Friday Food (On Sunday): Flourless Chocolate & Nut Biscuits
Sunday, 13 April 2014
I have seen these biscuits out and about on The Internet as Kosher, gluten free or flourless biscuits. They are so easy to make and bake, the trickiest part is that they stick to the baking paper and I had to very carefully peel them off when they were cool.
These have pecans, but you can use any nuts, you could leave them out, or substitute dried fruit.
I made half a batch and managed 8 rather large biscuits, and they are beautifully shiny.
Flourless Chocolate & Nut Biscuits makes 12-16
- 3 cups pure icing sugar
- 3/4 cup cocoa, I used Dutch cocoa
- 1/2 tspn coarse salt
- 4 large egg whites
- 200g pecans, chopped
- 140g good dark chocolate, chopped
Preheat the oven to 160*C fan forced and line two trays with baking paper.

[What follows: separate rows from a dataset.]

(** ** The overloads of [sketch_general] on a whole dense operator *)

Section sketch_general_facts.
Context {T DenseDist RNGState : Type}.
Variable gemm :
  blas.Layout → blas.Op → blas.Op → Z → Z → Z → T → dense.ptr T → Z →
  dense.ptr T → Z → T → list T → Z → list T.
Variable submatrix_as_blackbox :
  DenseSkOp.t T DenseDist RNGState → Z → Z → Z → Z → BLASFriendlyOperator.t T.

Lemma require_eqb_ok {A} (x y : Z) (k : outcome A) :
  x = y → (randblas_require (x =? y);; k) = k.
Proof. intros ->. by rewrite Z.eqb_refl. Qed.

Lemma require_eqb_throw {A} (x y : Z) (k : outcome A) :
  x ≠ y → (randblas_require (x =? y);; k) = Throw.
Proof. intros H. by destruct (Z.eqb_spec x y). Qed.

Lemma require_geb_ok {A} (x y : Z) (k : outcome A) :
  y ≤ x → (randblas_require (x >=? y);; k) = k.
Proof. intros H. by destruct (Z.geb_spec x y); [|lia]. Qed.

Lemma require_geb_throw {A} (x y : Z) (k : outcome A) :
  x < y → (randblas_require (x >=? y);; k) = Throw.
Proof. intros H. by destruct (Z.geb_spec x y); [lia|]. Qed.

(** X8.  The overloads of [sketch_general] that apply a whole operator,
    on a materialized [DenseSkOp]: the call throws unless the declared
    shape of the operator is exactly the shape that [op(S)] needs and
    the leading dimensions of [A] and [B] reach the minor-axis extents of
    the operands; when it does not throw, it is one GEMM call on the
    buffer of the operator from its first cell, with the leading
    dimension of the operator's own layout and the transposition flag
    flipped when that layout differs from [layout]. *)
Theorem sketch_general_whole_operator layout opS opA d n m alpha
    (S : DenseSkOp.t T DenseDist RNGState) (buf : list T) A lda beta B ldb :
  DenseSkOp.buff S = Some buf →
  let opS' :=
    if decide (DenseSkOp.layout S ≠ layout) then dense.flip opS else opS in
  let lds :=
    dense.minor_extent (DenseSkOp.layout S)
                       (DenseSkOp.n_rows S) (DenseSkOp.n_cols S) in
  let lda_ok :=
    dense.minor_extent layout (dense.dims_before_op m n opA).1
                              (dense.dims_before_op m n opA).2 ≤ lda in
  randblas.sketch_general_left gemm submatrix_as_blackbox layout opS opA d n m
    alpha S A lda beta B ldb
  = (if decide ((DenseSkOp.n_rows S, DenseSkOp.n_cols S)
                = dense.dims_before_op d m opS
                ∧ lda_ok ∧ dense.minor_extent layout d n ≤ ldb)
     then Ok (gemm layout opS' opA d n m alpha (buf, 0) lds (A, 0) lda beta B ldb)
     else Throw)
  ∧ randblas.sketch_general_right gemm submatrix_as_blackbox layout opA opS m d n
      alpha A lda S beta B ldb
    = (if decide ((DenseSkOp.n_rows S, DenseSkOp.n_cols S)
                  = dense.dims_before_op n d opS
                  ∧ lda_ok ∧ dense.minor_extent layout m d ≤ ldb)
       then Ok (gemm layout opA opS' m d n alpha (A, 0) lda (buf, 0) lds beta B ldb)
       else Throw).
Proof.
  intros Hbuf. cbv zeta.
  unfold randblas.sketch_general_left, randblas.sketch_general_right,
    randblas.sketch_general_left_sub, randblas.sketch_general_right_sub,
    dense.lskge3, dense.rskge3, dense.lskge3_materialized,
    dense.rskge3_materialized.
  rewrite Hbuf.
  destruct S as [dist seed nr nc Sl Sb]. cbn [DenseSkOp.n_rows DenseSkOp.n_cols
    DenseSkOp.layout DenseSkOp.buff] in *. subst Sb.
  split.
  all: destruct opS, opA, layout, Sl; cbn.
  all: repeat (match goal with
               | |- context [@decide ?P ?i] =>
                   lazymatch P with
                   | _ ∧ _ => fail
                   | _ => destruct (@decide P i)
                   end
               end; try congruence).
  all: repeat match goal with
              | |- context [?x >=? ?y] => destruct (Z.geb_spec x y); cbn
              | |- context [?x =? ?y] => destruct (Z.eqb_spec x y); cbn
              end.
  all: rewrite ?Z.mul_0_r; cbn.
  all: match goal with
       | |- _ = (if decide ?P then _ else _) =>
           destruct (decide P) as [(Hshape & Hlda & Hldb)|Hno]
       end.
  all: try reflexivity.
  all: try (exfalso; apply Hno; repeat split; solve [congruence | lia]).
  all: cbn in Hshape, Hlda, Hldb; injection Hshape as ? ?; lia.
Qed.
(** X9.  The same overloads on a [DenseSkOp] that is not materialized:
    a declared shape other than the shape that [op(S)] needs makes the
    call throw before any entry is generated; otherwise the window that
    is generated is the whole operator, at offset [(0, 0)], and the call
    goes on as for a [BLASFriendlyOperator]. *)
Theorem sketch_general_unmaterialized layout opS opA d n m alpha
    (S : DenseSkOp.t T DenseDist RNGState) A lda beta B ldb :
  DenseSkOp.buff S = None →
  let whole :=
    submatrix_as_blackbox S (DenseSkOp.n_rows S) (DenseSkOp.n_cols S) 0 0 in
  randblas.sketch_general_left gemm submatrix_as_blackbox layout opS opA d n m
    alpha S A lda beta B ldb
  = (if decide ((DenseSkOp.n_rows S, DenseSkOp.n_cols S)
                = dense.dims_before_op d m opS)
     then dense.lskge3_blackbox gemm layout opS opA d n m alpha whole 0 0
            A lda beta B ldb
     else Throw)
  ∧ randblas.sketch_general_right gemm submatrix_as_blackbox layout opA opS m d n
      alpha A lda S beta B ldb
    = (if decide ((DenseSkOp.n_rows S, DenseSkOp.n_cols S)
                  = dense.dims_before_op n d opS)
       then dense.rskge3_blackbox gemm layout opA opS m d n alpha A lda whole 0 0
              beta B ldb
       else Throw).
Proof.
  intros Hbuf. cbv zeta.
  unfold randblas.sketch_general_left, randblas.sketch_general_right,
    randblas.sketch_general_left_sub, randblas.sketch_general_right_sub,
    dense.lskge3, dense.rskge3.
  rewrite Hbuf.
  destruct S as [dist seed nr nc Sl Sb]. cbn [DenseSkOp.n_rows DenseSkOp.n_cols
    DenseSkOp.layout DenseSkOp.buff] in *. subst Sb.
  split.
  all: destruct opS; cbn [dense.dims_before_op].
  all: match goal with
       | |- context [decide (?a = blas.NoTrans)] =>
           destruct (decide (a = blas.NoTrans)); try congruence
       end.
  all: match goal with
       | |- _ = (if decide ?P then _ else _) =>
           destruct (decide P) as [Hshape|Hno]
       end.
  all: try (injection Hshape as -> ->; rewrite !Z.eqb_refl; reflexivity).
  all: repeat match goal with
              | |- context [?x =? ?y] => destruct (Z.eqb_spec x y)
              end; try reflexivity.
  all: exfalso; apply Hno; congruence.
Qed.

Put the icing sugar, cocoa and salt into a bowl and whisk to combine, dont worry too much about any lumps. Still I could not help it and squashed them anyway.
Add the egg whites and stir until thoroughly combined.
The mixture will be quite stiff, but firmly stir in the nuts and chocolate.
Using a 1/4 cup measure, place the mixture onto the baking tray, leaving lots of room for the biscuits to spread. Bake for 20-25 minutes and then cool on the tray. When they are cold, carefully peel away the baking paper and store in an airtight container.
These look delish! So shiny too.
Posted by: Cakelaw | Sunday, 13 April 2014 at 04:57 PM
There are a lot of flour-free biscuits popping up at the moment, but these look very simple to make, and use on-hand ingredients. Hope they tasted as delicious as they look!
Posted by: kgirlknits | Monday, 14 April 2014 at 07:26 AM
They look so yummy!!
Posted by: monica | Monday, 14 April 2014 at 10:31 AM
Those look great. They would suit gluten free Miss 11, but Miss M her sister would not like them. Chemo has made all nuts taste "funny" to her. I had them both here for the weekend and making them would have been a good activity.
Posted by: Jan | Monday, 14 April 2014 at 04:15 PM
Wow! I had never really thought you could make gluten free biscuits! Must pin this one for my nephew.
On the subject of lumps, my icing sugar always but always goes lumpy after it has been opened, is there a trick to avoiding this? (If anyone knows, I am sure it will be you!)